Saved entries
---+---
(** * Daily management-fee calculator (BTG): a shallow embedding

    The development follows [app_caclculo_taxa_BTG.py], class
    [CalculandoTaxadeGestao]: the two loaders, the fee engine and the
    pieces of the Python and pandas libraries they call.

    Conventions of the embedding.
    - A pandas [DataFrame] is an ordered list of labelled columns; a column
      ([Series]) carries its dtype: [object] holding text, [float64] or
      [datetime64].  A missing value (NaN, NaT, None) is [None].
    - A [float64] cell holds a real number ([R]); infinities are left out.
      The daily rate of line 75 and the sums of the report are computed
      with the operations of [R], which idealises their rounding errors.
      The fee amount of line 76 and the rounding of [Total] are computed as
      binary64 computes them: the product, the quotient and [round(x, 2)]
      round their result to the nearest float, a tie going to the even one.
      What real numbers cannot express (a power of a negative base, which
      numpy answers with NaN) is written out as a missing value.
    - A method of the class is a computation over the session object, the
      list of messages shown with [st.error], and an outcome that is either
      a returned value or a raised exception.
    - A string is held as the bytes of its UTF-8 encoding.  In a file name
      the digits of the date tag are the decimal digits of Unicode, as the
      pattern [\d] of Python matches them. *)

From Stdlib Require Import String Ascii List ZArith Bool Lia.
From Stdlib Require Import Reals Lra Permutation Sorting.Mergesort Orders.
Import ListNotations.

Local Open Scope string_scope.
Local Open Scope Z_scope.

(** ** Python strings *)

Module PyStr.
(** * The kernel-status item of the status bar (src/defaults/kernelStatus.tsx)

    A shallow embedding of the [KernelStatus] widget and of its view model
    [KernelStatus.Model], with the host objects they talk to:

    - client sessions are host objects with identity; they live in a store
      indexed by session identities, every identity denoting an object (a
      TypeScript reference never dangles);
    - a Phosphor signal keeps the connections made on it; connecting a slot
      that is already connected does nothing, disconnecting removes it.  Only
      membership matters to the widget, so the connections are a finite set;
    - the calls the code makes on its surroundings ([connect], [disconnect],
      [stateChanged.emit]) are recorded, in program order, in a trace, and
      so is every run of a slot of the model by a session signal;
    - [String.prototype.toLowerCase] is the runtime's: the code is embedded
      for any such function, and run on the one that lowers ASCII letters.  *)

From stdpp Require Import base decidable countable gmap strings list functions.
From Stdlib Require Import String Ascii NArith.

Open Scope string_scope.
Open Scope list_scope.

(** ** Host objects *)

(** Identity of an [IClientSession] object. *)
Definition sid := nat.

(** The slots that may be connected to a session's signals: the two arrow
    functions of the model, and the listeners of other components. *)
Inductive Slot :=
| OnKernelStatusChanged
| OnKernelChanged
| Foreign (n : nat).

#[global] Instance Slot_eq_dec : EqDecision Slot.
Proof. solve_decision. Defined.

#[global] Instance Slot_countable : Countable Slot.
Proof.
  refine (inj_countable'
    (fun s => match s with
              | OnKernelStatusChanged => inl false
              | OnKernelChanged => inl true
              | Foreign n => inr n
              end)
    (fun c => match c with
              | inl false => OnKernelStatusChanged
              | inl true => OnKernelChanged
              | inr n => Foreign n
              end) _).
  intros []; reflexivity.
Defined.
(** ** Further properties, outside the load *)

(** *** Lower bounds of the validator *)

(** X13.  The validator puts no lower bound on the acknowledgment timeout:
    in a proxy it accepts, the timeout may be replaced by any value below
    the registration timeout, zero and negative ones included; and zero is
    accepted for the flush threshold, the flush frequency and the shutdown
    timeout. *)
Theorem Proxy_validate_lower_bounds (p : Proxy) (n : Z) :
  Proxy_validate p = None →
  n < Consumer_RegistrationTimeout (Consumer p) →
  Proxy_validate (set_Consumer (set_Consumer_AckTimeout n (Consumer p)) p) = None ∧
  Proxy_validate (set_Producer (set_Producer_FlushBytes 0 (Producer p)) p) = None ∧
  Proxy_validate (set_Producer (set_Producer_FlushFrequency 0 (Producer p)) p) = None ∧
  Proxy_validate (set_Producer (set_Producer_ShutdownTimeout 0 (Producer p)) p) = None.
Proof.
  intros Hp Hn. unfold Proxy_validate in *. simpl.
  repeat match type of Hp with
         | (if ?b then _ else _) = None => destruct b eqn:?; [discriminate |]
         end.
  assert ((n >=? Consumer_RegistrationTimeout (Consumer p)) = false) as ->.
  { rewrite geb_ltb. by destruct (Z.ltb_spec n (Consumer_RegistrationTimeout (Consumer p)));
      [| lia]. }
  done.
Qed.

(** *** Settings of the client libraries *)

(** X14.  For a proxy that [Proxy.validate] accepts, the codec and the
    acknowledgment level of [SaramaProdCfg] are the entries the tables have
    for the configured names, and the numeric settings are in the ranges
    the validator checked. *)
Theorem SaramaProdCfg_validated (p : Proxy) :
  Proxy_validate p = None →
  compressionCodecs !! Producer_Compression (Producer p)
  = Some (sarama_Producer_Compression (SaramaProdCfg p)) ∧
  producerAcks !! Producer_RequiredAcks (Producer p)
  = Some (sarama_Producer_RequiredAcks (SaramaProdCfg p)) ∧
  0 < sarama_ChannelBufferSize (SaramaProdCfg p) ∧
  0 ≤ sarama_Producer_Flush_Bytes (SaramaProdCfg p) ∧
  0 ≤ sarama_Producer_Flush_Frequency (SaramaProdCfg p) ∧
  0 < sarama_Producer_Retry_Backoff (SaramaProdCfg p) ∧
  0 < sarama_Producer_Retry_Max (SaramaProdCfg p).
Proof.
  intros Hp. unfold Proxy_validate in Hp.
  repeat match type of Hp with
         | (if ?b then _ else _) = None => destruct b eqn:?; [discriminate |]
         end.
  unfold SaramaProdCfg, index, has_key in *. simpl.
  destruct (compressionCodecs !! _); [| discriminate].
  destruct (producerAcks !! _); [| discriminate].
  split_and!; try done; lia.
Qed.
Definition scalar (r : result Qc) : result value :=
  x <- r ;; Ok (Scalar x).
Definition arr (r : result array) : result value :=
  x <- r ;; Ok (Array x).

(** Running a call on a metric, from a state of the process (the global
    random generator) to a result and the state the next call will find. *)
Definition perform (self : InvariantMetric) (c : call) (generator : rng)
  : result value * rng :=
  match c with
  | Inner_product_at_identity a b =>
      (scalar (inner_product_at_identity self a b), generator)
  | Inner_product a b p => (scalar (inner_product self a b p), generator)
  | Metric_matrix p =>
      (m <- metric_matrix self p ;; Ok (Array (Mat m)), generator)
  | Structure_constant a b c =>
      (scalar (structure_constant self a b c), generator)
  | Dual_adjoint a b => (arr (dual_adjoint self a b), generator)
  | Connection_at_identity a b =>
      (arr (connection_at_identity self a b), generator)
  | Connection a b p => (arr (connection self a b p), generator)
  | Curvature_at_identity a b c =>
      (arr (curvature_at_identity self a b c), generator)
  | Curvature a b c p => (arr (curvature self a b c p), generator)
  | Sectional_curvature_at_identity a b =>
      (scalar (sectional_curvature_at_identity self a b), generator)
  | Sectional_curvature a b p =>
      (scalar (sectional_curvature self a b p), generator)
  | Curvature_derivative_at_identity a b c d =>
      (arr (curvature_derivative_at_identity self a b c d), generator)
  | Curvature_derivative a b c d p =>
      (arr (curvature_derivative self a b c d p), generator)
  | Left_exp_from_identity v =>
      (arr (left_exp_from_identity self v), generator)
  | Exp_from_identity v => (arr (self_exp_from_identity self v), generator)
  | Exp v p => (arr (exp self v p), generator)
  | Left_log_from_identity q =>
      (arr (left_log_from_identity self q), generator)
  | Log_from_identity q => (arr (self_log_from_identity self q), generator)
  | Log q p => (arr (log self q p), generator)
  | Euler_poincarre_geodesic v p n step =>
      (arr (euler_poincarre_geodesic self v p n step), generator)
  | Euler_poincarre_log q p n step max_iter tol =>
      let '(r, generator) :=
        euler_poincarre_log self q p n step max_iter tol generator in
      (arr r, generator)
  end.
---+---
§ **Your task**: From the records above, quote only the lines running from the line with "true => OnKernelChanged" to the line with "(** *** Lower bounds of the validator *)", both lines included.

§ **Written solution**:
              | inl true => OnKernelChanged
              | inr n => Foreign n
              end) _).
  intros []; reflexivity.
Defined.
(** ** Further properties, outside the load *)

(** *** Lower bounds of the validator *)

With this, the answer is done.